Additionally, you are in a hurry, so you would like to minimize the amount of time necessary to reach island B from island A. It may not be possible to reach island B from island A, however, either due to insufficient sea routes or the having the ship's hull wear out.

Input Specification

The first line of input contains three integers K, N and M (1≤K≤200,2≤N≤2000,1≤M≤10000), each separated by one space.

The next M lines each contain 4 integers ai, bi, ti and hi (1≤a$_i$,b$_i$≤N,1≤t$_i$≤10$^5$,0≤h$_i$≤200), each separated by one space.
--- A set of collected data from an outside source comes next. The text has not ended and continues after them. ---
(** * A shallow embedding of the B-Tree of [btree.go]

    Go values are modelled as follows.
    - [int] is [Z]; every arithmetic expression of the modelled functions is
      bounded by a slice length, so no wrap-around can occur in them.
    - A slice is a [list]; indexing and slicing outside the range panics, as
      the Go runtime does.  Item and child slices never rely on spare
      capacity, so only the free list records its [cap].
    - A [*node] is a value of type [node]: a node owns its children
      exclusively, so in-place mutation through the pointer is modelled by
      returning the updated node to the owner, which stores it back.
    - An [Item] interface value is either nil or a user item: arguments and
      results that may be nil have type [option Item]; item slots of a node
      hold user items.
    - A run-time panic, and the exhaustion of the fuel that bounds the
      recursion of the model, are outcomes next to a normal return. *)

From Stdlib Require Import List ZArith Lia Bool.
Import ListNotations.
Local Open Scope Z_scope.

Set Implicit Arguments.

(** ** Outcomes *)

Inductive panic : Type :=
| IndexOutOfRange      (* runtime error: index or slice bounds out of range *)
| NilDereference       (* method call on a nil interface value *)
| NilStored            (* a nil item would enter an item slot *)
| InvalidType          (* panic("invalid type") *)
| BadDegree            (* panic("bad degree") *)
| MakeSliceOutOfRange. (* make([]T, 0, size) with a negative size *)

Inductive outcome (A : Type) : Type :=
| Ret (a : A)
| Panic (p : panic)
| OutOfFuel.

Arguments Panic {A} p.
Arguments OutOfFuel {A}.

Definition bind {A B : Type} (c : outcome A) (k : A -> outcome B) : outcome B :=
  match c with
  | Ret a => k a
  | Panic p => Panic p
  | OutOfFuel => OutOfFuel
  end.

Notation "x <- c ;; k" := (bind c (fun x => k))
  (at level 61, c at next level, right associativity).
Notation "' p <- c ;; k" := (bind c (fun x => match x with p => k end))
  (at level 61, p pattern, c at next level, right associativity).

(** ** Slices *)

Section Slices.
Variable A : Type.

Definition len (s : list A) : Z := Z.of_nat (length s).

(** [s[i]] *)
Definition index (s : list A) (i : Z) : outcome A :=
  if 0 <=? i then
    match nth_error s (Z.to_nat i) with
    | Some x => Ret x
    | None => Panic IndexOutOfRange
    end
  else Panic IndexOutOfRange.

(** [s[i] = x] *)
Definition assign (s : list A) (i : Z) (x : A) : outcome (list A) :=
  if (0 <=? i) && (i <? len s) then
    Ret (firstn (Z.to_nat i) s ++ x :: skipn (Z.to_nat (i + 1)) s)
  else Panic IndexOutOfRange.

(** [s[i:]] *)
Definition sliceFrom (s : list A) (i : Z) : outcome (list A) :=
  if (0 <=? i) && (i <=? len s) then Ret (skipn (Z.to_nat i) s)
  else Panic IndexOutOfRange.

(** [s[:i]] *)
Definition sliceTo (s : list A) (i : Z) : outcome (list A) :=
  if (0 <=? i) && (i <=? len s) then Ret (firstn (Z.to_nat i) s)
  else Panic IndexOutOfRange.

(** [insertAt]: append a zero slot, shift the tail right when
    [index < len], store at [index].  The store panics when [index] lies
    beyond the old length, the shift when it is negative. *)
Definition insertAt (s : list A) (i : Z) (x : A) : outcome (list A) :=
  if (0 <=? i) && (i <=? len s) then
    Ret (firstn (Z.to_nat i) s ++ x :: skipn (Z.to_nat i) s)
  else Panic IndexOutOfRange.

(** [removeAt]: read [s[index]], shift the tail left, drop the last slot.
    Returns the removed element and the shortened slice. *)
Definition removeAt (s : list A) (i : Z) : outcome (A * list A) :=
  x <- index s i ;;
  Ret (x, firstn (Z.to_nat i) s ++ skipn (Z.to_nat (i + 1)) s).

(** [pop]: remove and return the last element. *)
Definition pop (s : list A) : outcome (A * list A) :=
  let i := len s - 1 in
  x <- index s i ;;
  Ret (x, firstn (Z.to_nat i) s).
End Slices.

(** ** Items, nodes and the free list *)

Section BTree.
Variable Item : Type.
Variable Ctx : Type.
(** [Less a b ctx] is [a.Less(b, ctx)] for a non-nil receiver [a]. *)
Variable Less : Item -> Item -> Ctx -> bool.

(** The node of the source, without its back pointer [t]: the tree is
    reached through it only for the free list, which the model passes
    along explicitly. *)
Unset Elimination Schemes.
Inductive node : Type :=
| Node (items : list Item) (children : list node).
Set Elimination Schemes.

Definition items (n : node) : list Item :=
  match n with Node its _ => its end.
Definition children (n : node) : list node :=
  match n with Node _ chs => chs end.

(** [new(node)] *)
Definition blank : node := Node [] [].

Definition DefaultFreeListSize : Z := 32.

(** [FreeList]: the slice [freelist] together with its capacity. *)
Record FreeList : Type := mkFreeList {
  freelist : list node;
  capacity : Z
}.

Definition NewFreeList (size : Z) : outcome FreeList :=
  if size <? 0 then Panic MakeSliceOutOfRange
  else Ret (mkFreeList [] size).

Definition newNode (f : FreeList) : node * FreeList :=
  let index := len (freelist f) - 1 in
  if index <? 0 then (blank, f)
  else (nth (Z.to_nat index) (freelist f) blank,
        mkFreeList (firstn (Z.to_nat index) (freelist f)) (capacity f)).

Definition freeNode (f : FreeList) (n : node) : FreeList :=
  if len (freelist f) <? capacity f
  then mkFreeList (freelist f ++ [n]) (capacity f)
  else f.

(** Modelled from the spec: the tree's [newNode] (called as
    [n.t.newNode()]) is not in the source file.  "Nodes are created on
    demand from the free-list or fresh allocation": it takes a node from
    the tree's free list. *)
Definition BTree_newNode (f : FreeList) : node * FreeList := newNode f.

(** Modelled from the spec: the tree's [freeNode] (called as
    [n.t.freeNode(n)]) is not in the source file.  The free list is a
    "bounded stack of reusable blank node objects" and "the emptied node
    is handed to the free-list": the node is blanked, then released. *)
Definition BTree_freeNode (f : FreeList) (n : node) : FreeList :=
  freeNode f blank.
The i$^{th}$ line in this set of M lines describes the i$^{th}$ sea route (which runs from island a$_i$ to island b$_i$, takes t$_i$ minutes and wears down the ship's hull by h$_i$ centimetres). Notice that a$_i$≠b$_i$ (that is, the ends of a sea route are distinct islands).

The last line of input contains two integers A and B (1≤A,B≤N;A≠B), the islands between which we want to travel.

For 20% of marks for this question, K=1 and N≤200. For another 20% of the marks for this problem, K=1 and N≤2000.

Output Specification

Output a single integer: the integer representing the minimal time required to travel from A to B without wearing out the ship's hull, or -1 to indicate that there is no way to travel from A to B without wearing out the ship's hull.

Sample Input 1

10 4 7
1 2 4 4
1 3 7 2
3 1 8 1
3 2 2 2
4 2 1 6
3 4 1 1
1 4 6 12
1 4

Output for Sample Input 1

7

Explanation of Output for Sample Input 1

The path of length 1 from 1 to 4 would wear out the hull of the ship. The three paths of length 2 ([1,2,4] and [1,3,4] two different ways) take at least 5 minutes but wear down the hull too much. The path [1,2,3,4] takes 7 minutes and only wears down the hull by 7 centimetres, whereas the path [1,3,2,4] takes 10 minutes and wears down the hull by 10 centimetres.

Sample Input 2

3 3 3
1 2 5 1
3 2 8 2
1 3 1 3
1 3

Output for Sample Input 2

-1

Explanation of Output for Sample Input 2

The direct path [1,3] wears down the hull to 0, as does the path [1,2,3].